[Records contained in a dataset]
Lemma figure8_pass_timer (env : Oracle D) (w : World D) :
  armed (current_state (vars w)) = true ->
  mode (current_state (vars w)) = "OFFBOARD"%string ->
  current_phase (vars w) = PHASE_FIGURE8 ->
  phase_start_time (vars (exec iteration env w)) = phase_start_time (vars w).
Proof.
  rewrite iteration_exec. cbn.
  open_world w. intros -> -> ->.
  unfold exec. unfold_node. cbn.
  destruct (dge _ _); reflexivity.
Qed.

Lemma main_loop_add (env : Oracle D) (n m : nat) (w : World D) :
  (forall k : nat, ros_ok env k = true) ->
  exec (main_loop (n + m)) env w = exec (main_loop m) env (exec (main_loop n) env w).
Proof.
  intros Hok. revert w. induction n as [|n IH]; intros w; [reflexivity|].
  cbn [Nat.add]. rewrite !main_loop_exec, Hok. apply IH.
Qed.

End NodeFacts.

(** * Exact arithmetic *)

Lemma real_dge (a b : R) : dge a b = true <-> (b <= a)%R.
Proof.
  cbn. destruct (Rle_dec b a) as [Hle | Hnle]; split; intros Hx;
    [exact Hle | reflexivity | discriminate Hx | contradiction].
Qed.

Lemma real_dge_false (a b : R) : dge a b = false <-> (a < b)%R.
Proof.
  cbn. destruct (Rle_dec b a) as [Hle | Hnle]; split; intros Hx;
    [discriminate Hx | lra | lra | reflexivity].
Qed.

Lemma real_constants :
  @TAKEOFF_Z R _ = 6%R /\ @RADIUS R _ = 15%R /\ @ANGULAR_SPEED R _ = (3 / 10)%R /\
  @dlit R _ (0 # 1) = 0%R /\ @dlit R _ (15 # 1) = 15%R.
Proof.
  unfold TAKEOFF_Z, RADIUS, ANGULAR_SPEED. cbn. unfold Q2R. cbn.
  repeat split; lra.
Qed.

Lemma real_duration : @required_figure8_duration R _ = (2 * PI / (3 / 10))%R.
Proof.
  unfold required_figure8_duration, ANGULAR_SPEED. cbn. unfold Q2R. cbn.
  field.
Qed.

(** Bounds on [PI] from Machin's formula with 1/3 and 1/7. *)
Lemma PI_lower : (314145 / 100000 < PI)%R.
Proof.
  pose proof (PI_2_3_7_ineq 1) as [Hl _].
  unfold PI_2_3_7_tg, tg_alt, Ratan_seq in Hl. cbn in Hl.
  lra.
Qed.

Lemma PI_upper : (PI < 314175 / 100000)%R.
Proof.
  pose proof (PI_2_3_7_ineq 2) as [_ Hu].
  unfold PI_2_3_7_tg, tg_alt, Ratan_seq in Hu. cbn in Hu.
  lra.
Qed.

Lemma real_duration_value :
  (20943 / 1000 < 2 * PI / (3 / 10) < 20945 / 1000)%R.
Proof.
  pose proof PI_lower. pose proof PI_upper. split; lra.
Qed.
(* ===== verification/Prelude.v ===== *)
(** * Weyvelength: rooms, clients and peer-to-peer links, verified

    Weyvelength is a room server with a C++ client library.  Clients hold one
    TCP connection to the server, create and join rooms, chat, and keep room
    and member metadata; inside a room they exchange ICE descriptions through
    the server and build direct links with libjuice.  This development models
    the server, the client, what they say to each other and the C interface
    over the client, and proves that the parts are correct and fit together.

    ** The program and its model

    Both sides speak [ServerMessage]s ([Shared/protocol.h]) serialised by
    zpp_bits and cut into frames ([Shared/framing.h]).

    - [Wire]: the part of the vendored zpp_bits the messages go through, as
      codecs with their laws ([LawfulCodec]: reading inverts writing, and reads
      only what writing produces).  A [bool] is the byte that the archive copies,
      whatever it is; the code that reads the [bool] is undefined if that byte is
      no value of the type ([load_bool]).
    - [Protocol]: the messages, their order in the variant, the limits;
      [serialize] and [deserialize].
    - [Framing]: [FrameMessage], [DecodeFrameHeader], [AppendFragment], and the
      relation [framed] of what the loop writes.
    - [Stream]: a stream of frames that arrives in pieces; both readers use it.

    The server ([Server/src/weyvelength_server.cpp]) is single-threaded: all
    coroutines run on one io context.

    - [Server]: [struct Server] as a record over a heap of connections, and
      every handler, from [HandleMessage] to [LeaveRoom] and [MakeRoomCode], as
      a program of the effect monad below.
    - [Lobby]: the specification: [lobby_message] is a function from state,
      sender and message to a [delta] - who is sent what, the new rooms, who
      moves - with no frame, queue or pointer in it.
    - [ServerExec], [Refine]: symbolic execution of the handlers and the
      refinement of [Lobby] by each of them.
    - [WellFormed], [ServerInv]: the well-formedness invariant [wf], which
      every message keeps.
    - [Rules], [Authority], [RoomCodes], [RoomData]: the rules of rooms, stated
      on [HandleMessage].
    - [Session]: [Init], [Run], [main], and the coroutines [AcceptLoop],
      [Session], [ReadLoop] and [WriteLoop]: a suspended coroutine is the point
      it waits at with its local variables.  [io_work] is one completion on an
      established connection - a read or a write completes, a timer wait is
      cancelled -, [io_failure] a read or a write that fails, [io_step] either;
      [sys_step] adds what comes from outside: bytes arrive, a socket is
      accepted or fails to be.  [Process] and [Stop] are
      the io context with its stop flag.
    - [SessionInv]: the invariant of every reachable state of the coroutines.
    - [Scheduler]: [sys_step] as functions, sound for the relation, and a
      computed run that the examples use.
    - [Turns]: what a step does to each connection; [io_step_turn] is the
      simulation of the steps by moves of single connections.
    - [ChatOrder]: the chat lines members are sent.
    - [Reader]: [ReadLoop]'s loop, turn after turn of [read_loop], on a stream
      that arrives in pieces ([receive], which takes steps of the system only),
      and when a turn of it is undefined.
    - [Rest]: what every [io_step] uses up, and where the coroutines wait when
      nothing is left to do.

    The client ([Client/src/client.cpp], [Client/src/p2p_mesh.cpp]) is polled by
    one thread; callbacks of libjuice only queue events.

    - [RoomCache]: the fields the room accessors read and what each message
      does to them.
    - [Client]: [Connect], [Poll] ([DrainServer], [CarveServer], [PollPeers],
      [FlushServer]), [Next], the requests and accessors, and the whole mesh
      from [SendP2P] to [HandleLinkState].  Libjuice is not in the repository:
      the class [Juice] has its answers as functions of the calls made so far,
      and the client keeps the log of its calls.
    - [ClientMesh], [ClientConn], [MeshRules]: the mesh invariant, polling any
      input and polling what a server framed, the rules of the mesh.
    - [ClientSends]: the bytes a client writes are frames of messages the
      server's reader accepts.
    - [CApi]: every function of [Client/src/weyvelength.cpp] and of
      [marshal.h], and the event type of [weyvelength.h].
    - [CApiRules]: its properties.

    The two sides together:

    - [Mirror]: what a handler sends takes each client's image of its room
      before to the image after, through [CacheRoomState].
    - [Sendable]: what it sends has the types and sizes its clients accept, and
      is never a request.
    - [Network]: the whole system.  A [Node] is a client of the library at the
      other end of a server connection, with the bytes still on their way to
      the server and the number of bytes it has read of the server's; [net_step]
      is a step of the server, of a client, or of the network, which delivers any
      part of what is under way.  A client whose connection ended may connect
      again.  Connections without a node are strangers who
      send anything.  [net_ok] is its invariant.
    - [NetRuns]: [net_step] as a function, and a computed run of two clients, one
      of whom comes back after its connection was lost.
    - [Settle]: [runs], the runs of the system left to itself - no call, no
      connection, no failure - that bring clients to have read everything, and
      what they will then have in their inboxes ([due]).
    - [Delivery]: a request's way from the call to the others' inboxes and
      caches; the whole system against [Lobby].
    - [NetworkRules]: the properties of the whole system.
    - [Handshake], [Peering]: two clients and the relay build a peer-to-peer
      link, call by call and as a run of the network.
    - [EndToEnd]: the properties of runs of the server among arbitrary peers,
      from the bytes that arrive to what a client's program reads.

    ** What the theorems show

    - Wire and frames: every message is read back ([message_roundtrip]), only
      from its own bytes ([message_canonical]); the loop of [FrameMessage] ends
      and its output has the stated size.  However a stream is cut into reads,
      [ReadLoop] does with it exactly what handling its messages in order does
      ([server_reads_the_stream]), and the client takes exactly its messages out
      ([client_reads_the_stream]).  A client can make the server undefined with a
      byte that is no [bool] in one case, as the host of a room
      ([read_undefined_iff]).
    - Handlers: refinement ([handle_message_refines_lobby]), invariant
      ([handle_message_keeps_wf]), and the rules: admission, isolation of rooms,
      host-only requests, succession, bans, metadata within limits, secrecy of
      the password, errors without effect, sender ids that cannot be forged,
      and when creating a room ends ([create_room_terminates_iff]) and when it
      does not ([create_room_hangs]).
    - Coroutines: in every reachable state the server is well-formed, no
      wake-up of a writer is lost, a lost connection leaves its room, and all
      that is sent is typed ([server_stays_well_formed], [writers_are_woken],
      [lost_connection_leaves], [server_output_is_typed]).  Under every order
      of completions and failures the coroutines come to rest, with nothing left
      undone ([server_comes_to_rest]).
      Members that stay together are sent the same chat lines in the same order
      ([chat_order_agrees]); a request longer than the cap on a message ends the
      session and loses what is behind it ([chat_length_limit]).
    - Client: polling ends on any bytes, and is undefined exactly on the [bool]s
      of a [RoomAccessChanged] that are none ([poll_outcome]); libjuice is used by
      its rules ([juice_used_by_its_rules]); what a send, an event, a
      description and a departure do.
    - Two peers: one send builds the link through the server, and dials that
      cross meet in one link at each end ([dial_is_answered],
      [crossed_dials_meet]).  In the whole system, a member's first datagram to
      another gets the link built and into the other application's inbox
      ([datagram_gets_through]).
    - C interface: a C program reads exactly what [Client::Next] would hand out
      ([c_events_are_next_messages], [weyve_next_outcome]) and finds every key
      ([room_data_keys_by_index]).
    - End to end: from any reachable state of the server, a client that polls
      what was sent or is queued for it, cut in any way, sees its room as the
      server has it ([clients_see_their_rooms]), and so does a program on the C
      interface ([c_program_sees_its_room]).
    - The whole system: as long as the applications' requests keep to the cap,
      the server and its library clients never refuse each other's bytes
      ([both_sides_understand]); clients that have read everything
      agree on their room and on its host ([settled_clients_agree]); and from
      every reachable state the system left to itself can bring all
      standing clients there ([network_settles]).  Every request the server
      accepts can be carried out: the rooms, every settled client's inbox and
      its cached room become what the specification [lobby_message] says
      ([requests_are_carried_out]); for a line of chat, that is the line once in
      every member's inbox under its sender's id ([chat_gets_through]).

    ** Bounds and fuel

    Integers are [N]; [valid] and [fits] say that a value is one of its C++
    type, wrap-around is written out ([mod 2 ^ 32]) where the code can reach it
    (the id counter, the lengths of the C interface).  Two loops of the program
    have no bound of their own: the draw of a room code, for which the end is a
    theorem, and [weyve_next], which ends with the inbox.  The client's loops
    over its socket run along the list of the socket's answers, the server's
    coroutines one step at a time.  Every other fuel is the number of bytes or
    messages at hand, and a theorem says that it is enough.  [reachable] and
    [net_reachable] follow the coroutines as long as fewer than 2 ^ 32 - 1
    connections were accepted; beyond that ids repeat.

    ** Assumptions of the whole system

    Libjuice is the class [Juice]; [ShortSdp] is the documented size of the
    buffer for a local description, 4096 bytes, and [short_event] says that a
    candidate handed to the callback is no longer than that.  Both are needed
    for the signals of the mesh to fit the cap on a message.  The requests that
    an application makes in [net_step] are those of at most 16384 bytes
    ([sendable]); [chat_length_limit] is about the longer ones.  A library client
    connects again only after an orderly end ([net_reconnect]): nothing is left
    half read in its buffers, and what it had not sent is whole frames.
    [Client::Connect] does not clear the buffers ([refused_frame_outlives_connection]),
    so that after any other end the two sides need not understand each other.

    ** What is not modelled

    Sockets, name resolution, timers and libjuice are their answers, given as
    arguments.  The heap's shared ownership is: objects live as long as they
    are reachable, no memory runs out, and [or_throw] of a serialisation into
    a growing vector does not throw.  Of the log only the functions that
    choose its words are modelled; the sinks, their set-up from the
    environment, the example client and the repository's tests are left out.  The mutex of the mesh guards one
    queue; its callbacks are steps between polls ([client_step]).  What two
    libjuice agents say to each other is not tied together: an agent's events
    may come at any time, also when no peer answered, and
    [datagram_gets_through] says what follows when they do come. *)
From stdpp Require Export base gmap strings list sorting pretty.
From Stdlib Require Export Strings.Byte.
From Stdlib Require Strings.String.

*The task:* Which of the lines above carry the string "where"? Copy every one.

*Finished task:*
    - [Rest]: what every [io_step] uses up, and where the coroutines wait when
    type, wrap-around is written out ([mod 2 ^ 32]) where the code can reach it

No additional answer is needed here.